Exercise directions: Among the lines of data below, reproduce only those from the one with "- apply respects_when; [typeclasses eauto|]." through the one with "level that does not exceed the max zoom.", exactly as they stand, both ends included.

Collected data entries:
Lemma same_frame_level_tiles zoom (w w' : World) :
  tiling_frame w' = tiling_frame w -> level_tiles zoom w w'.
Proof.
  intros H. unfold tiling_frame in H.
  split; [congruence|]. split; [congruence|].
  exists []. split; [rewrite app_nil_r; congruence | constructor].
Qed.

Lemma keeps_level_tiles {A} zoom (m : Py World A) :
  keeps tiling_frame m -> respects (level_tiles zoom) m.
Proof. intros H w. apply same_frame_level_tiles, H. Qed.

Lemma push_histogram_tiling_frame bd : keeps tiling_frame (push_histogram bd).
Proof. unfold push_histogram. frame. Qed.

Lemma log_tiling_frame msg st zoom : keeps tiling_frame (log msg st zoom).
Proof. unfold log. frame. Qed.

Lemma create_tile_level_tiles snapped xmin ymin tilescale zoom tilex tiley :
  respects (level_tiles zoom) (create_tile snapped xmin ymin tilescale zoom tilex tiley).
Proof.
  intros w.
  unfold create_tile, get_max_zoom, get_layer_id, bind, read, lift, when, ret, raise, modify.
  destruct (tile_bounds tilex tiley zoom) as [[[bxmin ?] ?] bymax].
  cbn -[push_histogram].
  destruct (read_bands _ _ _) as [bd|e]; cbn -[push_histogram]; [|reflexivity].
  destruct (max_zoom (self w)) as [mz|] eqn:Hmz; cbn -[push_histogram]; [|reflexivity].
  assert (Hpush : forall w1 r, (if zoom =? mz then push_histogram bd else fun s => (Returned tt, s)) w
                               = (r, w1) -> tiling_frame w1 = tiling_frame w).
  { intros w1 r E. destruct (zoom =? mz).
    - pose proof (push_histogram_tiling_frame bd w) as Hf. now rewrite E in Hf.
    - now injection E as <- <-. }
  destruct ((if zoom =? mz then push_histogram bd else fun s => (Returned tt, s)) w)
    as [[[]|e] w1]; specialize (Hpush _ _ eq_refl).
  2:{ now apply same_frame_level_tiles. }
  destruct (bands snapped) as [|b0 bs]; cbn.
  { now apply same_frame_level_tiles. }
  unfold tiling_frame in Hpush.
  split; [cbn; congruence|]. split; [cbn; congruence|].
  eexists [_]. split.
  - unfold tiles_of in *. cbn. f_equal. congruence.
  - constructor; [|constructor]. cbn. split; [congruence | reflexivity].
Qed.

Lemma process_quadrant_level_tiles indexrange zoom :
  respects (level_tiles zoom) (process_quadrant indexrange zoom).
Proof.
  unfold process_quadrant. destruct indexrange as [[[xmin ymin] xmax] ymax].
  apply respects_bind; [typeclasses eauto | |].
  { apply keeps_level_tiles. pose proof log_tiling_frame.
    unfold snap_to_quadrant, get_tmpdir, get_dataset, temp_name. frame. }
  intros snapped. apply respects_for_each; [typeclasses eauto|]. intros tilex.
  apply respects_for_each; [typeclasses eauto|]. intros tiley.
  apply create_tile_level_tiles.
Qed.

Lemma populate_quadrants_level_tiles zoom :
  respects (level_tiles zoom) (populate_quadrants settings zoom).
Proof.
  assert (Hlog : forall msg st z, respects (level_tiles zoom) (log msg st z)).
  { intros msg st z. apply keeps_level_tiles, log_tiling_frame. }
  assert (Hstore : respects (level_tiles zoom) store_histogram_data).
  { apply keeps_level_tiles. intros w. unfold store_histogram_data, bind, read. cbn.
    destruct (store_hist_values _ _ _) as [rows [e|]]; reflexivity. }
  unfold populate_quadrants.
  apply respects_bind; [typeclasses eauto | apply respects_read; typeclasses eauto |].
  intros w0. apply respects_bind; [typeclasses eauto | |].
  { apply keeps_level_tiles. unfold nr_of_tiles. frame. }
  intros n. apply respects_bind; [typeclasses eauto | apply Hlog |]. intros _.
  apply respects_bind; [typeclasses eauto | |].
  { apply respects_group_apply; [typeclasses eauto|]. intros ir.
    apply process_quadrant_level_tiles. }
  intros _. apply respects_get_max_zoom; [typeclasses eauto|]. intros mz w Hmz.
  refine (respects_bind (level_tiles zoom) _ _ _ _ w).
  - apply respects_when; [typeclasses eauto | exact Hstore].
  - intros _. apply Hlog.
Qed.

Lemma level_tiles_added zoom mz levels (w w' : World) :
  max_zoom (self w) = Some mz -> zoom <= mz -> In zoom levels ->
  level_tiles zoom w w' -> tiles_added levels w w'.
Proof.
  intros Hmz Hle Hin (Hl & Hm & new_tiles & Ht & Hall).
  split; [exact Hl|]. split; [exact Hm|]. exists new_tiles. split; [exact Ht|].
  eapply Forall_impl; [exact Hall|]. cbn. intros t [Hid Hz]. subst zoom.
  split; [exact Hid|]. split; [exact Hin|]. now exists mz.
Qed.

Lemma populate_tile_level_tiles_added zoom levels :
  In zoom levels -> respects (tiles_added levels) (populate_tile_level settings zoom).
Proof.
  intros Hin. unfold populate_tile_level.
  apply respects_get_max_zoom; [typeclasses eauto|]. intros mz w Hmz.
  destruct (zoom >? mz) eqn:Hgt; [reflexivity|].
  rewrite Z.gtb_ltb in Hgt. apply Z.ltb_ge in Hgt.
  apply (level_tiles_added zoom mz levels w _ Hmz Hgt Hin).
  refine (respects_bind (level_tiles zoom) _ _ _ _ w).
  - apply respects_when; [typeclasses eauto|]. apply keeps_level_tiles.
    unfold create_initial_histogram_buckets, get_dataset, get_layer_id. frame.
  - intros _. apply populate_quadrants_level_tiles.
Qed.

(** X11: [create_tiles] only ever adds tiles.  Whether it returns or
    raises, the tiles that were there are still there, in their places,
    and the new ones belong to the parser's layer and to a requested
    level that does not exceed the max zoom. *)
Theorem create_tiles_only_adds (zoom_levels : Z + list Z) :
  respects (tiles_added (requested zoom_levels)) (create_tiles settings zoom_levels).
Proof.
  destruct zoom_levels as [zoom|zooms]; cbn [create_tiles requested].
  - apply populate_tile_level_tiles_added. now left.
  - assert (H : forall todo, incl todo zooms ->
              respects (tiles_added zooms) (for_each todo (populate_tile_level settings))).
    { induction todo as [|z todo IH]; intros Hincl; cbn [for_each].
      - apply respects_ret; typeclasses eauto.
      - apply respects_bind; [typeclasses eauto | |].
        + apply populate_tile_level_tiles_added. apply Hincl. now left.
        + intros _. apply IH. intros x Hx. apply Hincl. now right. }
    apply H. apply incl_refl.
Qed.

End TilesAdded.

(** ** Levels on record *)

Section Levels.
Context {gdal : GDAL} {const : TilesConst} {grid : TileGrid} {platform : Platform}.
Context (settings : Settings).

Lemma log_run msg st z w : log msg st z w = (Returned tt, snd (log msg st z w)).
Proof. reflexivity. Qed.

Lemma log_records_level msg st z w : In z (levels_of (snd (log msg st (Some z) w))).
Proof.
  rewrite log_levels. destruct (existsb _ _) eqn:E; [now apply existsb_eqb_In|].
  eapply Permutation_in; [apply sort_levels_perm|]. apply in_or_app. right. now left.
Qed.

(** A level that does not exceed the max zoom, from the index range on. *)
Lemma populate_tile_level_quadrants (w : World) (zoom mz : Z) :
  max_zoom (self w) = Some mz -> zoom <= mz ->
  populate_tile_level settings zoom w
  = (when (zoom =? mz) create_initial_histogram_buckets ;;; populate_quadrants settings zoom) w.
Proof.
  intros Hmz Hle. unfold populate_tile_level.
  rewrite (bind_returned _ _ _ _ _ (get_max_zoom_run w mz Hmz)).
  destruct (zoom >? mz) eqn:Hgt; [|reflexivity].
  rewrite Z.gtb_ltb in Hgt. apply Z.ltb_lt in Hgt. lia.
Qed.

Lemma populate_quadrants_records (w w' : World) (zoom : Z) :
  populate_quadrants settings zoom w = (Returned tt, w') -> In zoom (levels_of w').
Proof.
  unfold populate_quadrants. intros E.
  apply bind_returned_inv in E as (w0 & s0 & _ & E).
  apply bind_returned_inv in E as (n & s1 & _ & E).
  apply bind_returned_inv in E as ([] & s2 & _ & E).
  apply bind_returned_inv in E as ([] & s3 & _ & E).
  apply bind_returned_inv in E as (mz & s4 & _ & E).
  apply bind_returned_inv in E as ([] & s5 & _ & E).
  pose proof (log_records_level
                ("Finished parsing at zoom level " ++ str_of_int zoom ++ ".") None zoom s5) as H.
  now rewrite E in H.
Qed.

Response:
  - apply respects_when; [typeclasses eauto|]. apply keeps_level_tiles.
    unfold create_initial_histogram_buckets, get_dataset, get_layer_id. frame.
  - intros _. apply populate_quadrants_level_tiles.
Qed.

(** X11: [create_tiles] only ever adds tiles.  Whether it returns or
    raises, the tiles that were there are still there, in their places,
    and the new ones belong to the parser's layer and to a requested
    level that does not exceed the max zoom. *)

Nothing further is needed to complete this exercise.